> **ACTIVITY**
Collect every line of the records below that contains the word "intros".

Top of INPUT RECORDS

(** ** Rvalues: the claims *)

(** C3.  For an expression that slang has type-checked, lowered in a module
    whose wires have the widths of their symbols' types: whenever
    [evaluate_rhs] returns, the signal has exactly the bitstream width of
    the expression's type, and when it does not return, the run ended
    elsewhere than on the two assertions that close [evaluate_rhs] (the
    fixed-size one and the width one), in this call or in any call nested in
    it, function bodies included. *)
Theorem evaluate_rhs_has_the_width_of_the_type
    (declared : nat -> option nat) (subroutines : nat -> option Subroutine)
    (fuel : nat) (ctx : option ProcedureContext) (e : Expression) (m : Module) :
  subroutines_typed declared subroutines ->
  wires_declared declared m ->
  args_declared declared ctx ->
  well_typed declared subroutines e ->
  match evaluate_rhs subroutines (evaluate_function subroutines fuel) ctx e m with
  | Ok (r, _) => length r = getBitstreamWidth (type_of e)
  | Fail err =>
      err <> AssertFailed A_rhs_width /\ err <> AssertFailed A_rhs_fixed_size
  end.
Proof.
  intros Hsub Hm Hctx He.
  pose proof (yields_evaluate_rhs declared subroutines
                (evaluate_function subroutines fuel)
                (trans_evaluate_function subroutines fuel)
                (yields_evaluate_function declared subroutines Hsub fuel)
                Hsub ctx e Hctx He m Hm) as H.
  destruct (evaluate_rhs _ _ _ _ _) as [[r m']|err]; [done|].
  destruct err as [|a| |]; try done. by destruct a.
Qed.

Lemma evaluate_rhs_has_the_width_of_the_type_witness :
  exists r m',
    evaluate_rhs Examples.no_subroutines
      (evaluate_function Examples.no_subroutines 0) None Examples.a_not_a
      Examples.module_a = Ok (r, m') /\
    length r = 4.
Proof.
  assert (subroutines_typed Examples.declared_a Examples.no_subroutines) as Hsub.
  { intros f subr H. discriminate H. }
  assert (wires_declared Examples.declared_a Examples.module_a) as Hm.
  { intros n w. unfold Examples.module_a, Examples.declared_a. simpl.
    destruct (decide (n = 7)) as [->|Hne].
    - rewrite lookup_insert_eq. by intros [= <-].
    - rewrite lookup_insert_ne by congruence. by rewrite lookup_empty. }
  assert (args_declared Examples.declared_a None) as Hctx.
  { intros c n r H. discriminate H. }
  assert (well_typed Examples.declared_a Examples.no_subroutines Examples.a_not_a)
    as He.
  { simpl. unfold constant_typed. simpl. repeat split; done. }
  pose proof (evaluate_rhs_has_the_width_of_the_type Examples.declared_a
                Examples.no_subroutines 0 None Examples.a_not_a Examples.module_a
                Hsub Hm Hctx He) as H.
  destruct (evaluate_rhs _ _ _ _ _) as [[r m']|err] eqn:E.
  - exists r, m'. split; [done|exact H].
  - vm_compute in E. discriminate E.
Defined.

(** The single steps of a run on the module. *)
Lemma bind_assoc {St A B C} (c : M St A) (k : A -> M St B) (k' : B -> M St C) s :
  bind (bind c k) k' s = bind c (fun a => bind (k a) k') s.
Proof. unfold bind. by destruct (c s) as [[a s']|e]. Qed.

Lemma NEW_ID_run m : NEW_ID m = Ok (Auto (autoidx m), set_autoidx (S (autoidx m)) m).
Proof. reflexivity. Qed.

Bottom of INPUT RECORDS

> **OUTPUT**
  intros Hsub Hm Hctx He.
  { intros f subr H. discriminate H. }
  { intros n w. unfold Examples.module_a, Examples.declared_a. simpl.
    - rewrite lookup_insert_eq. by intros [= <-].
  { intros c n r H. discriminate H. }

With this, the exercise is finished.